I try to listen to binaural beats type music and stuff, but by the time I'm trying to get to sleep, it just sounds like irritating noise, like a catchy song being played over in my head, and doesn't relax me. I feel like you gotta have a certain mindset for certain things to help, even with medication to fully take effect. Sometimes being stuck with a negative and chaotic sort of perception or focused on a feeling at a specific moment causes nothing to really help. The issue is, it's hard to beat the subconscious that's holding these feelings in place, as if these feelings are kind of automatic on a conscious level, even though the manual switch is still there, just very hard to find and engage. I've had moments where my mind would be in complete chaos, unable to feel comfortable, and then something came over me just like a flick of a switch, and had this sudden relief, but it's getting harder and harder as time goes on for that switch to work.

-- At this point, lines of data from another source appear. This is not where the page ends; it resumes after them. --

(** An entry of a table is the one written only on the same path. *)
Lemma store_word q u j :
  indices (j :: q) -> (length q <= 2)%nat -> node s q = Some u ->
  word (set_word p v s) (u + 8 * j)
  = if list_eq_dec Z.eq_dec (j :: q) (pt_idx addr 0 :: path addr) then v else word s (u + 8 * j).
Proof using T Hs.
  intros Hq Lq U; inversion Hq as [|? ? Hj Hq']; subst.
  destruct store_entry as (t & k & E & Ep & Hk & Ek).
  destruct (tree_alloc s T q u Hq' Lq U) as (k' & Hk' & Ek').
  pose proof (pt_idx_range addr 0 ltac:(lia)) as R; cbn [word set_word].
  destruct (list_eq_dec Z.eq_dec _ _) as [X|X].
  - injection X as -> ->; rewrite E in U; injection U as <-; rewrite Ep, Z.eqb_refl; reflexivity.
  - destruct (Z.eqb_spec (u + 8 * j) p) as [Y|_]; [|reflexivity]; exfalso; apply X.
    rewrite Ep, Ek, Ek' in Y; destruct (entry_inj _ _ _ _ _ Hj R Y) as [K J].
    f_equal; [exact J|]; apply (tree_inj s T q (path addr) u); auto; congruence.
Qed.

Lemma store_node q : indices q -> (length q <= 2)%nat -> node (set_word p v s) q = node s q.
Proof using T Hs.
  induction q as [|j q IH]; intros Hq Lq; [reflexivity|]; inversion Hq; subst; cbn [length] in Lq.
  cbn [node]; rewrite IH by (auto; lia); destruct (node s q) as [u|] eqn:U; [|reflexivity].
  rewrite (store_word q u j Hq ltac:(lia) U); destruct (list_eq_dec _ _ _) as [X|]; [|reflexivity].
  apply (f_equal (@length Z)) in X; cbn in X; lia.
Qed.

Lemma store_tree : tree (set_word p v s).
Proof using T Hs.
  pose proof T as [F N E A I]; split; try assumption.
  - intros q u Hq Lq; rewrite store_node by assumption; apply A; assumption.
  - intros q r u Hq Hr Lq Lr; rewrite !store_node by assumption; apply I; assumption.
Qed.

Lemma store_slot a : slot (set_word p v s) a = slot s a.
Proof using T Hs. unfold slot; rewrite store_node by (auto; cbn; lia); reflexivity. Qed.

The CBT and meditation type tools I've been given when I was seeing therapists feel like a chore, and impossible to do with how bad this anxiety has gotten, and I keep forgetting, like my attention span, the chaos throughout my mind and body, and other interests that occupy my mind doesn't leave space or the ability to try and succeed in doing them.
Anxiety and panic disorder really is a debilitating thing to have, it's not just "being a little nervous", it's basically what people imagine hell to be on earth, because that's the essence of it, the feelings it brings mentally and physically. If anyone ever has even a hint of anxiety, just try to get the best help you can, now!